Pubblicato il: 04/09/2026 – 12:27
di Fabio Benincasa
CERISANO «Le suppletive a Reggio Calabria rappresentano un test territoriale». Giuseppe Conte, presidente del M5S, arriva a Cerisano dove nel pomeriggio di oggi parteciperà a un talk sul Mezzogiorno organizzato dal campo progressista. L’ex premier, prima di toccare i temi regionali e locali, non risparmia una frecciata a Giorgia Meloni. «Si appresta ad autocelebrare i suoi quattro anni di governo, ma questa è un’aggravante: non ha fatto nulla per gli italiani. L’inflazione è aumentata tantissimo, così come la spesa alimentare, le buste paga sono sempre più leggere. La pressione fiscale è aumentata: questo è il governo delle tasse». Su Vannacci, il giudizio è netto. «I suoi numeri preoccupano più il centrodestra. A me preoccupa un partito che sta crescendo con chiari richiami a ideologie fasciste, un partito che sta crescendo anche cercando di aizzare la popolazione e ci interroga sui fallimenti di Meloni».
Non parlate di primarie
Conte glissa sulle primarie nel campo progressista. «Stiamo mettendo a punto il programma, abbiamo fatto un grande percorso noi del Movimento 5 Stelle e a breve faremo una sintesi con l’evento Nova.
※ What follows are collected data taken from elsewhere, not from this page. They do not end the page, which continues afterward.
(* ===== verification/PolicyDecisions.v ===== *)
(** * Authorization-policy service: decisions follow the policies

    The theorems of the service over histories of requests: who can change what, what the
    decision point answers, how it composes with the guards of the platform, and what the
    start of a process does to the policies of the static administrators. *)

From stdpp Require Import base gmap strings list fin_maps relations.
From Stdlib Require Import ZArith Lia Ascii.
From S2P Require Import Prelude GoValue Store EventBus Crud Tx Projection RateLimit InputLimits Config Auth Guards SchedulerHttp ServiceHttp Tables ServiceProjection PolicyIdentity PolicyRaw PolicyProxy PolicyHandlers PolicySteps PolicyInvariant.
Local Open Scope Z_scope.
Local Open Scope go_scope.

Section Decisions.
Context `{GoLib} `{AuthLib} `{PolicyLib} {ip : Type} `{NetLib ip} (cfg : config ip).

(** ** Only administrators change anything *)

Definition caller_is_administrator (a : app) (r : policy_request) : Prop :=
  request_user r ≠ "" /\ administrator cfg (app_Store (syncPolicyIdentityReadModels a (sq_now r))) (request_user r) = true.

Lemma as_admin_changes a r k : frame identity_copy (app_Store a) (app_Store (as_admin cfg a r k).1) \/ caller_is_administrator a r.
Proof.
  rewrite as_admin_refused. destruct (requireAdmin_spec cfg a r) as (Hf & Hiff & _). destruct (requireAdmin cfg a r).2 as [resp|]; [by left|]. right. by apply Hiff.
Qed.

Lemma handle_changes a r c : (forall x, c = Ok x -> frame identity_copy (app_Store a) (app_Store x.1) \/ caller_is_administrator a r) ->
  frame identity_copy (app_Store a) (app_Store (handle a c).1) \/ caller_is_administrator a r.
Proof. intros Hc. unfold handle. destruct c as [x|e]; [by apply Hc|]. left. apply frame_refl. Qed.

Lemma serve_changes route a r : frame identity_copy (app_Store a) (app_Store (serve cfg route a r).1) \/ caller_is_administrator a r.
Proof.
  destruct route; cbn [serve]; try apply as_admin_changes; apply handle_changes; intros x E.
  - repeat inv_ok E. injection E as <-. apply as_admin_changes.
  - inv_ok E. destruct a0. injection E as <-. apply as_admin_changes.
  - repeat inv_ok E. injection E as <-. apply as_admin_changes.
  - repeat inv_ok E. injection E as <-. apply as_admin_changes.
  - inv_ok E. destruct (decodePayload r) as [[payload present]|]; [|done]. destruct (permissionTuple payload) as [[[sub dom] obj] act]. inv_ok E.
    destruct (RawPolicyPDP_Enforce _ _ _ _ _); [|done]. injection E as <-. left. apply frame_refl.
  - destruct (decodePayload r) as [[payload present]|]; [|done]. destruct (permissionTuple payload) as [[[sub dom] obj] act]. inv_ok E. injection E as <-. apply as_admin_changes.
Qed.
(** *** What the data of a project says *)

Lemma find_plan_id s project plan : FindPolicyPlanForProject cfg s project = Some plan -> policyPlanID plan ≠ "".
Proof.
  unfold FindPolicyPlanForProject, str_empty. destruct (String.eqb_spec (TextValue project ["plan_id"; "planId"; "resource_plan_id"; "resourcePlanId"]) "") as [|He]; [done|].
  intros [_ Hf]%find_some. apply String.eqb_eq in Hf. congruence.
Qed.

Lemma data_time s k project nss now : policyProjectID project ≠ "" ->
  project_data cfg fault s k project nss now !! "timeAllowed" = Some "true" <->
  exists plan, FindPolicyPlanForProject cfg s project = Some plan /\ policyPlanActive plan now = true.
Proof.
  intros Hp. unfold project_data, buildPolicyConfigMapData, str_empty. cbn [bi_project bi_plan bi_now]. rewrite (proj2 (String.eqb_neq _ _) Hp).
  cbn zeta. set (l := list_to_map _). assert (l !! "timeAllowed" = Some (fmt_bool (negb (String.eqb (policyPlanID (default ∅ (FindPolicyPlanForProject cfg s project))) "")
    && policyPlanActive (default ∅ (FindPolicyPlanForProject cfg s project)) now))) as -> by reflexivity. clear l.
  destruct (FindPolicyPlanForProject cfg s project) as [plan|] eqn:Ef; cbn [default from_option id].
  - apply find_plan_id in Ef. rewrite (proj2 (String.eqb_neq _ _) Ef). cbn [negb andb]. unfold fmt_bool.
    destruct (policyPlanActive plan now) eqn:Ea; split; intros Hx; try discriminate; [by exists plan|reflexivity|].
    destruct Hx as (plan' & [= <-] & Ha). congruence.
  - split; [intros Hx|by intros (plan & Hf & _)]. exfalso. revert Hx. vm_compute. discriminate.
Qed.

(** An image rule of the project lets the reference into the list. *)
Definition image_allowed (s : store) (projectID key ref : string) : Prop :=
  exists rule, rule ∈ ListPolicyImageRulesForProject cfg s projectID /\ BoolValue rule ["enabled"; "Enabled"] = true /\
    policyImageListKey rule = key /\ policyImageReference rule = ref.

Lemma data_images s k project nss now key ref : policyProjectID project ≠ "" -> key ∈ imageKeys ->
  (forall rule, rule ∈ ListPolicyImageRulesForProject cfg s (policyProjectID project) -> comma_free (policyImageReference rule)) ->
  comma_free ref -> ref ≠ "" ->
  (exists text, project_data cfg fault s k project nss now !! key = Some text /\ listed text ref) <-> image_allowed s (policyProjectID project) key ref.
Proof.
  intros Hp Hk Hc Hr Hn. unfold project_data, buildPolicyConfigMapData, str_empty. cbn [bi_project bi_plan bi_now bi_imageRules]. rewrite (proj2 (String.eqb_neq _ _) Hp).
  cbn zeta. set (rules := ListPolicyImageRulesForProject cfg s (policyProjectID project)) in *. set (l := list_to_map _).
  assert (l !! key = Some (policyImageLists rules key)) as -> by (unfold imageKeys in Hk; rewrite !elem_of_cons, elem_of_nil in Hk; destruct Hk as [->|[->|[->|[->|[]]]]]; reflexivity).
  clearbody l. unfold policyImageLists.
  assert (Forall comma_free (image_entries rules key)) as Hf.
  { apply Forall_forall. intros e He. unfold image_entries in He. apply list_elem_of_omap in He as (rule & Hin & He).
    destruct (_ && _); [|done]. injection He as <-. by apply Hc. }
  assert (ref ∈ image_entries rules key <-> image_allowed s (policyProjectID project) key ref) as <-.
  { unfold image_entries, image_allowed. rewrite list_elem_of_omap. fold rules. split.
    - intros (rule & Hin & He). exists rule. destruct (BoolValue rule _); [|done]. destruct (String.eqb_spec (policyImageListKey rule) key); [|by rewrite !andb_false_r in He].
      destruct (_ && true); [|done]. by injection He as <-.
    - intros (rule & Hin & Hb & <- & <-). exists rule. unfold str_empty. rewrite Hb, String.eqb_refl, (proj2 (String.eqb_neq _ _) Hn). done. }
  rewrite <- (policyCommaList_spec _ ref Hf Hr Hn). split; [by intros (text & [= <-] & Hl)|]. intros Hl. by eexists.
Qed.
End Published.
(** C8: Asking the policy service gives the same decision as being the policy service.  For
    any tuple of texts without surrounding blanks, with subject, object and action, whose
    question is within the body limit of the policy service, and a client whose service
    identity has the policy service among its audiences, the remote decision point, through
    the guards of the service's route and its handler, returns exactly the decision the policy
    service would take on its own store: allowed, reason and version.  Whatever the texts
    are, a client whose identity the policy service does not accept for that audience
    gets no decision at all, which the guard of the client takes as a refusal. *)
Theorem remote_decision_agrees sub dom_ obj act :
  (identity_accepted ->
   (forall t, t ∈ [sub; dom_; obj; act; "authorization-policy-service raw policy matched"; "authorization-policy-service raw policy denied"] -> json_text t) ->
   Trimmed sub -> Trimmed dom_ -> Trimmed obj -> Trimmed act -> sub ≠ "" -> obj ≠ "" -> act ≠ "" ->
   (forall raw, marshal (VStringMap (question sub dom_ obj act)) = Some raw -> Z.of_nat (String.length raw) <= EffectiveMaxAPIBodyBytes (cf_limits server)) ->
   RemotePDP_Enforce client apiKey policy_endpoint sub dom_ obj act = RawPolicyPDP_Enforce (app_Store a) sub dom_ obj act) /\
  (~ identity_accepted -> RemotePDP_Enforce client apiKey policy_endpoint sub dom_ obj act = None).
Proof.
  split; [|apply unaccepted_undecided].
  intros [Hacc Hauth] Hj T1 T2 T3 T4 N1 N3 N4 Hfit.
  destruct (question_law (question sub dom_ obj act)) as (raw & Hm & Hb & Hu).
  { intros k t Hk. apply Hj. eapply question_texts in Hk. rewrite !elem_of_cons. tauto. }
  specialize (Hfit raw Hm). set (headers := request_headers client apiKey).
  destruct (question_admitted headers raw Hfit Hauth Hacc) as [st' Hg].
  set (r := cleaned server (limited server (arriving headers raw) enforce_route)) in *.
  assert (rq_Body r = Some (BodyReader raw (Some (EffectiveMaxAPIBodyBytes (cf_limits server))))) as Hr.
  { unfold r. rewrite cleaned_body. unfold limited, limitRequestBody. cbn. apply Z.ltb_ge in Hfit. by rewrite Hfit. }
  destruct (decoded_question sub dom_ obj act r raw Hr Hfit Hb Hu) as [present Hdec].
  assert (serviceRequestAuthorizedForAudience server (sq_http (enforce_request r)) "" = true) as Ha.
  { apply (audience_any _ serviceName). rewrite <- Hauth. apply same_service. intros name Hn. cbn [sq_http enforce_request pq_service].
    unfold r. rewrite identity_headers_kept by done. unfold Header_Get. by rewrite (proj1 (limited_same server (arriving headers raw) enforce_route)). }
  assert (RawPolicyPDP_Enforce (app_Store a) sub dom_ obj act = Some (Decision_ (RawPermissionAllowed (app_Store a) sub dom_ obj act)
    (if RawPermissionAllowed (app_Store a) sub dom_ obj act then "authorization-policy-service raw policy matched" else "authorization-policy-service raw policy denied") 1)) as HR
    by (unfold RawPolicyPDP_Enforce; by destruct (RawPermissionAllowed _ _ _ _ _)).
  set (d := Decision_ _ _ 1) in HR.
  assert (enforcePermission server a (enforce_request r) = (a, (StatusOK, BMap (decision_map d)))) as He.
  { unfold enforcePermission. rewrite Ha. cbn [orb require guard_else handle res_bind]. rewrite Hdec. cbn beta iota.
    rewrite (text_of_question _ _ _ _ T1 T2 T3 T4). cbn beta iota. unfold str_empty.
    rewrite (proj2 (String.eqb_neq _ _) N1), (proj2 (String.eqb_neq _ _) N3), (proj2 (String.eqb_neq _ _) N4). cbn [orb negb require guard_else handle res_bind].
    by rewrite HR. }
  destruct (answer_law d requestID traceID) as (data & Henv & Hd & Hdd).
  { apply Hj. unfold d. cbn [dec_Reason]. rewrite !elem_of_cons. destruct (RawPermissionAllowed _ _ _ _ _); tauto. }
  unfold RemotePDP_Enforce. rewrite Hm. unfold policy_endpoint. fold headers. rewrite Hg, He. cbn [snd].
  change ((StatusOK <? StatusOK) || (300 <=? StatusOK)) with false. cbn beta iota. unfold decodeRemoteDecision.
  change (StatusOK <? 400) with true. rewrite Henv. unfold str_empty at 1. rewrite (proj2 (String.eqb_neq _ _) Hd). cbn [negb]. rewrite Hdd, HR.
  unfold d. by destruct (RawPermissionAllowed _ _ _ _ _).
Qed.
End Exchange.
Definition upsertQuota (r : service_request) (k : nat) (quota : object) : org response :=
  ensure (negb (str_empty (TextValue quota ["id"]) || str_empty (TextValue quota ["user_id"]))) StatusBadRequest "user_id is required" ;;;
  stored <-- writes (fun a => WithTx (E := unit) a (
    record <-- UpsertProjectUserQuotaTx quota (sq_newid r k) (sq_now r) ;;
    tx_Emit (eventFor r k "UserQuotaUpdated" (pr_Data record)) ;;;
    stm_ret record)) ;;
  match stored with
  | Ok record => stm_ret (StatusOK, BMap (quotaDTO (pr_Data record)))
  | Err _ => refuse StatusInternalServerError "quota update failed"
  end.

(** ** GPU claims *)

Definition findGPUClaim (projectID name namespace : string) : org (option platformRecord) := reads (fun s => FindGPUClaim s projectID name namespace).

(** What a claim asks for, once checked. *)
Record claim_terms := ClaimTerms { ct_name : string; ct_class : string; ct_count : Z; ct_sm : Z; ct_vram : Z; ct_policy : string }.

Definition claim_check (payload : object) : result string claim_terms :=
  let name := TrimSpace (TextValue payload ["name"]) in
  let deviceClass := TrimSpace (TextValue payload ["device_class_name"; "deviceClassName"]) in
  let gpuCount := IntValue payload ["gpu_count"; "gpuCount"] in
  let sm := IntValue payload ["sm_percentage"; "smPercentage"] in
  let vram := IntValue payload ["vram_percentage"; "vramPercentage"] in
  let policy := FirstNonBlank [TextValue payload ["vram_policy"; "vramPolicy"]; "elastic"] in
  guard_else (negb (str_empty name) && dnsLabelLike name) "name must be a valid DNS label" ;;?
  guard_else (negb (str_empty deviceClass)) "device_class_name is required" ;;?
  guard_else (1 <=? gpuCount) "gpu_count must be at least 1" ;;?
  guard_else ((1 <=? sm) && (sm <=? 100)) "sm_percentage must be between 1 and 100" ;;?
  guard_else ((1 <=? vram) && (vram <=? 100)) "vram_percentage must be between 1 and 100" ;;?
  guard_else (String.eqb policy "elastic" || String.eqb policy "hard_cap") "vram_policy must be elastic or hard_cap" ;;?
  Ok (ClaimTerms name deviceClass gpuCount sm vram policy).

Definition gpuClaimRecord (r : service_request) (projectID userID : string) (payload : object) : org (result string object) :=
  match claim_check payload with
  | Err text => stm_ret (Err text)
  | Ok t =>
      user <-- findUser cfg r userID ;;
      let username := match user with Some user => FirstNonBlank [TextValue user ["username"]; userID] | None => userID end in
      let namespace := FirstNonBlank [TextValue payload ["namespace"]; "project-" +:+ safeK8sPart projectID +:+ "-" +:+ safeK8sPart username] in
      stm_ret (Ok (list_to_map [("id", VString (gpuClaimID projectID namespace (ct_name t))); ("name", VString (ct_name t)); ("namespace", VString namespace);
        ("project_id", VString projectID); ("user_id", VString userID); ("username", VString username);
        ("device_class_name", VString (ct_class t)); ("gpu_count", VInt (ct_count t)); ("sm_percentage", VInt (ct_sm t));
        ("effective_gpu", VFloat64 (f64_div (f64_mul (f64_of_int (ct_count t)) (f64_of_int (ct_sm t))) f64_100));
        ("vram_policy", VString (ct_policy t)); ("vram_percentage", VInt (ct_vram t)); ("status", VString "created"); ("created_at", time_value (sq_now r))]))
  end.

Definition deleteProjectByID (projectID : string) : org unit :=
  writes (fun a => (App_ (DeleteProjectCascade (app_Store a) projectID).1 (app_Events a), tt)).

Definition newProjectID : org string := writes (fun a => let '(id, s) := NextProjectID (app_Store a) in (App_ s (app_Events a), id)).

(** ** Projects *)

Definition listProjects (r : service_request) : org response :=
  userID <-- requireUser r ;;
  projects <-- visibleProjects r userID ;;
  if str_empty (query r "page") then stm_ret (StatusOK, BMaps projects)
  else page <-- or_panic (pagedRows r projects) ;; stm_ret (StatusOK, BMap page).
Definition listProjectsByUser (r : service_request) : org response := listProjects r.

Definition project_record (id name ownerID userID : string) (payload : object) (now : Z) : object :=
  list_to_map [("id", VString id); ("p_id", VString id); ("PID", VString id); ("project_id", VString id);
    ("project_name", VString name); ("ProjectName", VString name); ("name", VString name);
    ("description", VString (TextValue payload ["description"; "Description"])); ("Description", VString (TextValue payload ["description"; "Description"]));
    ("owner_id", VString ownerID); ("GID", VString ownerID); ("g_id", VString ownerID); ("path", VString (FirstNonBlank [TextValue payload ["path"]; id]));
    ("created_at", time_value now); ("create_at", time_value now); ("created_by", VString userID)].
Ma non dite che ci stiamo interrogando sulle primarie o che stiamo a discutere solo di leadership». E sul campo largo: «È una misura quantitativa di estensione del campo progressista. C’è un programma coerente, solido e alternativo a chi ci sta governando, che ha impoverito i ceti medi, ha impoverito le famiglie e le imprese».